Crítica: Kung Fu Panda 2

No encontraba motivo alguno para que existiera una secuela, es más , ni podía imaginarme de que los productores eran capaces de crear algo remotamente entretenido que justificara una segunda parte más allá del aspecto económico.  Para mi fortuna y la de todos los fanáticos del oso panda, no sólo logra avanzar sobre la historia establecida en la primera parte si no hasta es mucho mejor que su predecesora.

La trama no tiene mucho de original, ni el guión es un ejemplo de complejidad narrativa para que los «peques» se pierdan en un laberinto de eventos incomprensibles. Es la simple historia de los orígenes de nuestro protagonista al ser evidente que un  ganso no puede ser el padre biológico de un oso, y que risa me causo que Tigresa se burlara de lo obvio que es el asunto. Pero como requisito debe de existir un villano algo peculiar al tratarse de un pavo real,  con un arma capaz de amenazar el arte del Kung Fu y por supuesto que dominar China ( al menos es conformista). Por mi parte extrañe que el maestro Shifu estuviera más involucrado, atrás quedaron las risas de los entrenamientos y la búsqueda de aprobación de los Cinco Furiosos, en verdad que es una secuela que no requiere de las mismas formulas.

Es en los personajes donde radica la fortaleza de la producción. Existe una escena al principio de la cinta con el maestro Shifu educando a nuestro ya establecido «Guerrero Dragón» sobre la paz interior. que hasta los pelos de la piel se te erizan. Esa fue la primera advertencia de que ya no estaba viendo un producto más de mercadotecnia (hasta cierto punto siempre lo será) , si no un trabajo de artistas que buscan transmitir emociones a un público ávido de salir de la sala de cine con una sonrisa en el rostro. Si acaso tiene un segundo acto algo repetitivo por la necesidad de rellenar la duración de la cinta con peleas, persecuciones y explosiones, es en los últimos quince minutos cuando  la promesa de ver algo maravilloso se hace realidad. El desenlace me deja más que satisfecho y hasta con la ansias de ver la tercera parte.
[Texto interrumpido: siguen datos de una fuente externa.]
(* ===== verification/Health.v ===== *)
(** * grpc/health.py: Check and Watch

    Every method runs on one event loop, so a step is what happens between
    two awaits: a Watch call registers, wakes, writes and ends in steps of its
    own, and [set] and the shutdown are one step each.  [written] records the
    messages that were written, by call. *)

From S2P Require Import Prelude PyStr PyDict.

Module Health.

Inductive ServingStatus := SERVING | NOT_SERVING | SERVICE_UNKNOWN.
#[export] Instance ServingStatus_eq_dec : EqDecision ServingStatus.
Proof. solve_decision. Defined.

(** One Watch call: its [_Watcher] object ([status], [changed]), the local
    variable [sent], and the message a [context.write] is awaited for. *)
Record Watcher := {
  service : string; status : ServingStatus; changed : bool;
  sent : option ServingStatus; writing : option ServingStatus }.
Record Servicer := {
  _status : list (string * ServingStatus);
  _watchers : list (string * list nat);
  _shutting_down : bool;
  calls : gmap nat Watcher; next : nat; written : list (nat * ServingStatus) }.

Definition init : Servicer :=
  {| _status := [(EmptyString, SERVING)]; _watchers := []; _shutting_down := false;
     calls := ∅; next := 0; written := [] |}.

(** [None] is the abort with NOT_FOUND. *)
Definition Check_ (service : string) (s : Servicer) : option ServingStatus := dget (_status s) service.

(** [check_health]: what the Check of the whole server answered; [None] when
    the call failed, also because nobody answers. *)
Definition check_health (reply : option ServingStatus) : bool :=
  match reply with Some status => bool_decide (status = SERVING) | None => false end.

Definition with_calls (f : gmap nat Watcher → gmap nat Watcher) (s : Servicer) : Servicer :=
  {| _status := _status s; _watchers := _watchers s; _shutting_down := _shutting_down s;
     calls := f (calls s); next := next s; written := written s |}.

Definition add (w : nat) (ws : list nat) : list nat := if bool_decide (w ∈ ws) then ws else ws ++ [w].
Definition discard (w : nat) (ws : list nat) : list nat := List.filter (λ v, negb (bool_decide (v = w))) ws.
(** The part of the chain behind the gate. *)
Definition inner (a : Args) (handlers : string → option Handler) : Cont :=
  chain (match jwt_verifier a with Some verify => [jwt_interceptor verify] | None => [] end ++ [domain_interceptor])
    (lookup_handler handlers).
Lemma inner_spec a handlers d m h s :
  method d = Some m → plain_method m → handlers m = Some h → well_formed h s →
  ∃ hi si, inner a handlers d = Ok (Some hi) ∧ well_formed hi si ∧ same_kind h hi ∧
    match jwt_verifier a with
    | None => si = Mesh.domain_servicer s
    | Some verify => request_streaming h = false → response_streaming h = false → is_async s = true →
        Jwt.serves_identity is_bot verify (wrap None (Some domain_status) h) hi (Mesh.domain_servicer s)
    end.
Proof.
  intros Hd [H1 H2] Hh Hw. pose proof (wrap_well_formed None (Some domain_status) h s Hw) as Hw1.
  pose proof (same_kind_wrap None (Some domain_status) h) as Hk1.
  assert (domain_interceptor (lookup_handler handlers) d = Ok (Some (wrap None (Some domain_status) h))) as Hdom.
  { unfold domain_interceptor, lookup_handler. rewrite Hd. cbn. rewrite Hh. unfold Servicer.intercept_service.
    by rewrite H1, H2. }
  unfold inner, chain. destruct (jwt_verifier a) as [verify|]; cbn [app foldr].
  - unfold jwt_interceptor. rewrite Hdom, Hd. cbn [mbind result_bind default from_option id].
    unfold Jwt.intercept_service. rewrite H1, H2. cbn [orb].
    destruct (Jwt.wrap_jwt_well_formed is_bot verify _ _ Hw1) as [Hk2 [s2 Hw2]].
    eexists _, s2. split; [done|]. split; [done|]. split; [by eapply same_kind_trans|].
    intros Hq Hs Ha. apply Jwt.unary_serves_identity; [done| | |done].
    + destruct Hk1 as (-> & _). done.
    + destruct Hk1 as (_ & -> & _). done.
  - eexists _, _. split; [done|]. split; [done|]. split; [done|]. done.
Qed.

Lemma token_config_spec a : gated a = true → ∃ cfg, token_config a = Some cfg ∧ _policy cfg = caller_policy a ∧
  _exempt_methods cfg = internal_token_exempt_methods a ∧ _alternate_verifier cfg = alternate_token_verifier a ∧
  ∀ t, internal_token a = Some t → t ≠ EmptyString → _token cfg = Some t.
Proof.
  unfold gated, token_config, internal_token_interceptor, truthy. intros Hg.
  destruct (is_empty (default EmptyString (internal_token a))) eqn:He; cbn in Hg |- *.
  - destruct (caller_policy a) as [p|] eqn:Hp; [|done]. eexists. split; [done|]. split; [done|]. split; [done|].
    split; [done|]. intros t Ht Hn. rewrite Ht in He. cbn in He. by apply is_empty_true in He.
  - eexists. split; [done|]. split; [done|]. split; [done|]. split; [done|]. cbn. by intros t ->.
Qed.

(** The gate on a handler of the inner chain. *)
Lemma gate_denies a d m st cfg k hi si :
  denied a d m st → method d = Some m → plain_method m → token_config a = Some cfg →
  k d = Ok (Some hi) → well_formed hi si →
  ∃ h', Authorization.intercept_service cfg k d = Ok (Some h') ∧ refuses hi h' st.
Proof.
  intros Hden Hd Hm Hcfg Hk Hw.
  destruct (token_config_spec a) as (cfg' & Hcfg' & Hp' & Hx & Hv & Ht).
  { unfold gated, truthy. destruct Hden as [p ? Hp|p ? ? Hp|t ? Htok Hne]; rewrite ?Hp, ?Htok; cbn; try by rewrite orb_true_r.
    by apply is_empty_false in Hne as ->. }
  rewrite Hcfg in Hcfg'. injection Hcfg' as <-.
  destruct Hden as [p adm Hp Hr Hres|p adm name Hp Hr Hres Hn|t Hun Htok Hne Ha1 Ha2 Hpt Hex Hver].
  - destruct (listed_decided cfg p k d hi si adm) as (h' & Hi & Hdec);
      [congruence|by rewrite Hd|done|done|]. exists h'. split; [done|]. unfold decided in Hdec. by rewrite Hres in Hdec.
  - destruct (listed_decided cfg p k d hi si adm) as (h' & Hi & Hdec);
      [congruence|by rewrite Hd|done|done|]. exists h'. split; [done|]. unfold decided in Hdec.
    rewrite Hres, bool_decide_eq_false_2 in Hdec by done. done.
  - unfold Authorization.intercept_service. rewrite Hp', Hd. cbn [default from_option id].
    assert (match caller_policy a with
            | Some p => if covers p m then authorize_listed p k d
                        else match _token cfg with Some token => platform_rule cfg token k d | None => k d end
            | None => match _token cfg with Some token => platform_rule cfg token k d | None => k d end
            end = platform_rule cfg t k d) as ->.
    { rewrite (Ht t Htok Hne). destruct (caller_policy a) as [p|] eqn:Hp; [by rewrite (Hun p eq_refl)|done]. }
    pose proof (platform_rule_spec cfg t k d (Some hi) Hne Hk) as Hspec. cbv zeta in Hspec. rewrite Hd in Hspec.
    cbn [default from_option id] in Hspec.
    assert (¬ (open_method cfg m ∨ presented_token d = Some t)) as Hclosed.
    { intros [[Hs|(x & Hxe & He)]|Hs]; [by rewrite plain_not_system in Hs| |done].
      rewrite Hx in Hxe. by rewrite Hex in He. }
    destruct (platform_rule cfg t k d) as [out|[| |e]]; [|done|by destruct Hspec; congruence|].
    + destruct Hspec as [[? _]|[_ [(adm & (v & ? & Hav & _) & _)|[_ Hr]]]]; [done|congruence|].
      destruct out as [h'|]; [|done]. by exists h'.
    + destruct Hspec as (v & ? & Hav & _). congruence.
Qed.
Lemma gate_passes a d m name cfg k hi si :
  passes a d m name → method d = Some m → plain_method m → token_config a = Some cfg →
  k d = Ok (Some hi) → well_formed hi si →
  ∃ h', Authorization.intercept_service cfg k d = Ok (Some h') ∧
    match name with Some n => serves_as hi h' si n | None => h' = hi end.
Proof.
  intros Hpass Hd Hm Hcfg Hk Hw.
  destruct (token_config_spec a) as (cfg' & Hcfg' & Hp' & Hx & Hv & Ht).
  { unfold gated, truthy. destruct Hpass as [p ? ? Hp|t ? Htok Hne]; rewrite ?Hp, ?Htok; cbn; try by rewrite orb_true_r.
    by apply is_empty_false in Hne as ->. }
  rewrite Hcfg in Hcfg'. injection Hcfg' as <-.
  destruct Hpass as [p adm n Hp Hr Hres Hn|t Hun Htok Hne Ha1 Hpt].
  - destruct (listed_decided cfg p k d hi si adm) as (h' & Hi & Hdec);
      [congruence|by rewrite Hd|done|done|]. exists h'. split; [done|]. unfold decided in Hdec.
    rewrite Hres, bool_decide_eq_true_2 in Hdec by done. done.
  - exists hi. split; [|done]. unfold Authorization.intercept_service. rewrite Hp', Hd. cbn [default from_option id].
    assert (platform_rule cfg t k d = Ok (Some hi)) as Hrule.
    { unfold platform_rule. rewrite Hd. cbn [default from_option id]. rewrite plain_not_system by done.
      destruct (existsb _ _); [done|]. rewrite Hpt. cbn. unfold compare_digest. rewrite Ha1. cbn.
      unfold digest_eq. by rewrite bool_decide_eq_true_2. }
    rewrite (Ht t Htok Hne). destruct (caller_policy a) as [p|] eqn:Hp; [by rewrite (Hun p eq_refl)|done].
Qed.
La dirección de la desconocida Jennifer Yuh (ahora ya no tanto) es increíble. Las tomas de cámara siempre son dinámicas, en constante movimiento, y lo mejor es que no te pierdes detalles de la acción. Todavía en un acto de soberbia en las escenas que nos ayudan a observar el pasado de Po,  se utilizan técnicas de animación tradicional tan bellamente ilustradas que hacen ver el arte digital como una elección de estilo y no una forma económica de realizar películas animadas.

Algo que es notable es que Po no resulta ser tan hiperactivo como en la primera parte, claro que tiene sus momentos, pero no son gritos desesperados para llamar la atención. En pocas palabras se vuelve más digerible y lo increíble es que llegan a ver momentos sentimentales melodramáticos que funcionan, casi al grado de ser extra sacaroso. Nunca pensé que un ganso pueda ser capaz de interpretar las angustias de un padre por el bienestar de su hijo.